[Stored items]
(** * The CRUD request handler of the serverless blog API

    The repository declares a REST API, a table [blogdb] keyed by the string
    attribute [id], and a Lambda function whose [handler] routes a request
    descriptor to one of four commands of the table's document client.

    This development embeds [handler] (the variant written against
    [@aws-sdk/lib-dynamodb], routes under [/posts]) together with the
    platform functions it calls ([JSON.parse], [JSON.stringify], template
    literals, property access), and proves the properties the specification
    states about it. *)

From Stdlib Require Import ZArith Ascii String.
From stdpp Require Import base decidable option list strings pretty gmap fin_maps.

#[local] Set Warnings "-register-all".
Local Open Scope Z_scope.
Local Open Scope string_scope.

(** ** JavaScript values *)

Module Js.

(** A number is an IEEE 754 double.  A finite one is kept as the decimal
    [mant * 10 ^ expo] whose digits are the shortest that read back as the
    same double, which is also what [Number::toString] prints; the two
    zeros are one value here, since nothing this program does tells them
    apart ([String(-0)] and [JSON.stringify(-0)] are both [0]).  [NaN] is
    left out: [JSON.parse] never yields it and the handlers do no
    arithmetic. *)
Inductive number :=
  | Number (mant expo : Z)
  | Infinity (negative : bool).

(** An object is its list of own enumerable properties in enumeration
    order; property names are unique in every object built by [obj_set]. *)
Inductive value :=
  | undefined
  | null
  | JBool (b : bool)
  | JNum (n : number)
  | JStr (s : string)
  | JArr (elems : list value)
  | JObj (props : list (string * value)).

Definition is_undefined (v : value) : bool :=
  match v with undefined => true | _ => false end.

Definition is_string (v : value) : bool :=
  match v with JStr _ => true | _ => false end.

(** *** Doubles

    The double nearest to a decimal, computed exactly on integers: a
    positive finite double is [M * 2 ^ E] with [M < 2 ^ 53] and
    [-1074 ≤ E ≤ 971], and [2 ^ 52 ≤ M] unless [E = -1074]. *)

Inductive double := DZero | DFinite (M E : Z) | DInfinity.

#[global] Instance double_eq_dec : EqDecision double.
Proof. solve_decision. Defined.

Definition decimal_digits (m : Z) : Z :=
  Z.of_nat (String.length (pretty (Z.abs m))).

(** [m * base ^ e] as a fraction. *)
Definition fraction (base m e : Z) : Z * Z :=
  if decide (0 ≤ e)%Z then (m * base ^ e, 1) else (m, base ^ (- e)).

(** The fraction [num / den] divided by [2 ^ E]. *)
Definition scaled (num den E : Z) : Z * Z :=
  if decide (0 ≤ E)%Z then (num, den * 2 ^ E) else (num * 2 ^ (- E), den).

(** Round to nearest, ties to even. *)
Definition round_half_even (num den : Z) : Z :=
  let q := num / den in
  let r := num mod den in
  if decide (2 * r < den)%Z then q
  else if decide (den < 2 * r)%Z then q + 1
  else if Z.even q then q else q + 1.

(** The double nearest to [m * 10 ^ e], for [0 ≤ m].  A decimal with more
    than 310 digits before the point is beyond every double, one with more
    than 330 zeros after it is below half the least one. *)
Definition nearest_double (m e : Z) : double :=
  if decide (m ≤ 0)%Z then DZero else
  let n := decimal_digits m + e in
  if decide (310 < n)%Z then DInfinity
  else if decide (n < -330)%Z then DZero
  else
    let '(num, den) := fraction 10 m e in
    let b := Z.log2 num - Z.log2 den in
    let '(n1, d1) := scaled num den b in
    let lg := if decide (d1 ≤ n1)%Z then b else b - 1 in
    let E := Z.max (lg - 52) (-1074) in
    let '(n2, d2) := scaled num den E in
    let M := round_half_even n2 d2 in
    if decide (M = 0) then DZero
    else
      let '(M', E') := if decide (M = 2 ^ 53) then (2 ^ 52, E + 1) else (M, E) in
      if decide (971 < E')%Z then DInfinity else DFinite M' E'.

(** [10 ^ p ≤ xn / xd] *)
Definition ge_pow10 (p xn xd : Z) : bool :=
  if decide (0 ≤ p)%Z then bool_decide (10 ^ p * xd ≤ xn)%Z
  else bool_decide (xd ≤ xn * 10 ^ (- p))%Z.

(** The [n] with [10 ^ (n - 1) ≤ xn / xd < 10 ^ n], found around the
    estimate that the binary logarithm gives. *)
Definition point (xn xd : Z) : Z :=
  let g := (Z.log2 xn - Z.log2 xd) * 30103 / 100000 in
  if ge_pow10 (g + 2) xn xd then g + 3
  else if ge_pow10 (g + 1) xn xd then g + 2
  else if ge_pow10 g xn xd then g + 1
  else if ge_pow10 (g - 1) xn xd then g
  else g - 1.

(** The decimal [s * 10 ^ (n - k)] of [k] digits that reads back as the
    double [M * 2 ^ E = xn / xd], if there is one: of the two [k]-digit
    decimals around the double, the one that reads back; the closer when
    both do. *)
Definition candidate (M E xn xd n k : Z) : option (Z * Z) :=
  let q := n - k in
  let '(sn, sd) :=
    if decide (0 ≤ q)%Z then (xn, xd * 10 ^ q) else (xn * 10 ^ (- q), xd) in
  let lo := sn / sd in
  let reads_back s := bool_decide (nearest_double s q = DFinite M E) in
  match reads_back lo, reads_back (lo + 1) with
  | true, false => Some (lo, q)
  | false, true => Some (lo + 1, q)
  | true, true =>
      match Z.compare (2 * sn) ((2 * lo + 1) * sd) with
      | Lt => Some (lo, q)
      | Gt => Some (lo + 1, q)
      | Eq => Some (if Z.even lo then lo else lo + 1, q)
      end
  | false, false => None
  end.

Fixpoint shortest_from (M E xn xd n : Z) (ks : list Z) : Z * Z :=
  match ks with
  | [] => (0, 0)
  | k :: ks' =>
      match candidate M E xn xd n k with
      | Some r => r
      | None => shortest_from M E xn xd n ks'
      end
  end.

(** The shortest decimal that reads back as the double; seventeen digits
    always suffice. *)
Definition shortest (M E : Z) : Z * Z :=
  let '(xn, xd) := fraction 2 M E in
  shortest_from M E xn xd (point xn xd) (Z.of_nat <$> seq 1 17).

Fixpoint strip10 (fuel : nat) (s q : Z) : Z * Z :=
  match fuel with
  | O => (s, q)
  | S f =>
      if decide (s ≠ 0 ∧ s mod 10 = 0) then strip10 f (s / 10) (q + 1) else (s, q)
  end.

(** The number that the decimal literal [(-1)^neg * m * 10 ^ e] denotes. *)
Definition number_of_decimal (neg : bool) (m e : Z) : number :=
  match nearest_double m e with
  | DZero => Number 0 0
  | DInfinity => Infinity neg
  | DFinite M E =>
      let '(s, q) := shortest M E in
      let '(s', q') := strip10 20 s q in
      Number (if neg then - s' else s') q'
  end.

(** [Number.MAX_SAFE_INTEGER] *)
Definition MAX_SAFE_INTEGER : Z := 2 ^ 53 - 1.

(** [x > y] and [x < y] for a number and an integer. *)
Definition greater_than (x : number) (y : Z) : bool :=
  match x with
  | Infinity neg => negb neg
  | Number m e =>
      let '(num, den) := fraction 10 m e in bool_decide (y * den < num)%Z
  end.

Definition less_than (x : number) (y : Z) : bool :=
  match x with
  | Infinity neg => neg
  | Number m e =>
      let '(num, den) := fraction 10 m e in bool_decide (num < y * den)%Z
  end.

(** *** Number::toString, radix 10 *)

Fixpoint strip_zeros_rev (ds : list ascii) (zs : Z) : list ascii * Z :=
  match ds with
  | "0"%char :: ds' => strip_zeros_rev ds' (zs + 1)
  | _ => (ds, zs)
  end.

Definition zeros (n : Z) : string :=
  string_of_list_ascii (replicate (Z.to_nat n) "0"%char).

(** [digits_of m e] is the digit string [s] without trailing zeros and the
    exponent [e'] with [|m| * 10 ^ e = s * 10 ^ e']. *)
Definition digits_of (m e : Z) : list ascii * Z :=
  let ds := list_ascii_of_string (pretty (Z.abs m)) in
  let '(r, zs) := strip_zeros_rev (rev ds) 0 in
  (rev r, e + zs).

Definition Number_toString (x : number) : string :=
  match x with
  | Infinity neg => if neg then "-Infinity" else "Infinity"
  | Number m e =>
      if decide (m = 0) then "0" else
      let sign := if decide (m < 0) then "-" else "" in
      let '(ds, e) := digits_of m e in
      let k := Z.of_nat (length ds) in
      let n := k + e in
      sign +:+
      (if decide (k ≤ n ∧ n ≤ 21)%Z then
         string_of_list_ascii ds +:+ zeros (n - k)
       else if decide (0 < n ∧ n ≤ 21)%Z then
         string_of_list_ascii (take (Z.to_nat n) ds) +:+ "." +:+
         string_of_list_ascii (drop (Z.to_nat n) ds)
       else if decide (-6 < n ∧ n ≤ 0)%Z then
         "0." +:+ zeros (- n) +:+ string_of_list_ascii ds
       else
         let esign := if decide (n - 1 < 0) then "-" else "+" in
         let etext := esign +:+ pretty (Z.abs (n - 1)) in
         match ds with
         | [d] => String d "e" +:+ etext
         | d :: rest => String d "." +:+ string_of_list_ascii rest +:+ "e" +:+ etext
         | [] => "0"
         end)
  end.

(** *** ToString, as applied by template literals and string concatenation *)

Fixpoint join (sep : string) (parts : list string) : string :=
  match parts with
  | [] => ""
  | [p] => p
  | p :: rest => p +:+ sep +:+ join sep rest
  end.

Fixpoint ToString (v : value) : string :=
  match v with
  | undefined => "undefined"
  | null => "null"
  | JBool true => "true"
  | JBool false => "false"
  | JNum n => Number_toString n
  | JStr s => s
  | JArr elems =>
      (* Array.prototype.join: undefined and null elements print as empty *)
      join "," (map (fun e => match e with
                              | undefined | null => ""
                              | _ => ToString e
                              end) elems)
  | JObj _ => "[object Object]"
  end.

(** *** Property access [v.name]

    Only names that no built-in prototype defines are looked up in this
    program ([id], [postTitle], [postDescription], [Item], [Items]), so a
    primitive or an array answers [undefined] and an object answers its own
    property.  Reading a property of [undefined] or [null] throws. *)
Record Error := mkError { name : string; message : string }.

Definition TypeError (msg : string) : Error := mkError "TypeError" msg.
Definition SyntaxError (msg : string) : Error := mkError "SyntaxError" msg.

Fixpoint assoc {A} (k : string) (l : list (string * A)) : option A :=
  match l with
  | [] => None
  | (k', v) :: l' => if String.eqb k' k then Some v else assoc k l'
  end.

Definition own (k : string) (props : list (string * value)) : value :=
  default undefined (assoc k props).

Definition property (v : value) (k : string) : value :=
  match v with
  | JObj props => own k props
  | _ => undefined
  end.

Definition get_prop (v : value) (k : string) : Error + value :=
  match v with
  | undefined =>
      inl (TypeError ("Cannot read properties of undefined (reading '" +:+ k +:+ "')"))
  | null =>
      inl (TypeError ("Cannot read properties of null (reading '" +:+ k +:+ "')"))
  | _ => inr (property v k)
  end.

(** *** JSON.stringify

    [serialize] is SerializeJSONProperty for a value that is not
    [undefined]: inside an array [undefined] prints as [null], inside an
    object a property whose value is [undefined] is left out; a number
    that is not finite prints as [null].  At the top level
    [JSON.stringify(undefined)] is [undefined], not a string. *)
Definition dquote : ascii := "034"%char.
Definition quoted (s : string) : string := String dquote (s +:+ String dquote "").

Definition hex_digit (n : N) : ascii :=
  default "0"%char (list_ascii_of_string "0123456789abcdef" !! N.to_nat n).

Definition quote_char (c : ascii) : string :=
  let n := N_of_ascii c in
  if decide (n = 34)%N then String "\" (String dquote "")
  else if decide (n = 92)%N then "\\"
  else if decide (n = 8)%N then "\b"
  else if decide (n = 12)%N then "\f"
  else if decide (n = 10)%N then "\n"
  else if decide (n = 13)%N then "\r"
  else if decide (n = 9)%N then "\t"
  else if decide (n < 32)%N then
    "\u00" +:+ String (hex_digit (n / 16)) (String (hex_digit (n mod 16)) "")
  else String c "".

WORK ORDER – Going through the entries above, show each line that contains "elems".

TASK RESPONSE –
  | JArr (elems : list value)
  | JArr elems =>
                              end) elems)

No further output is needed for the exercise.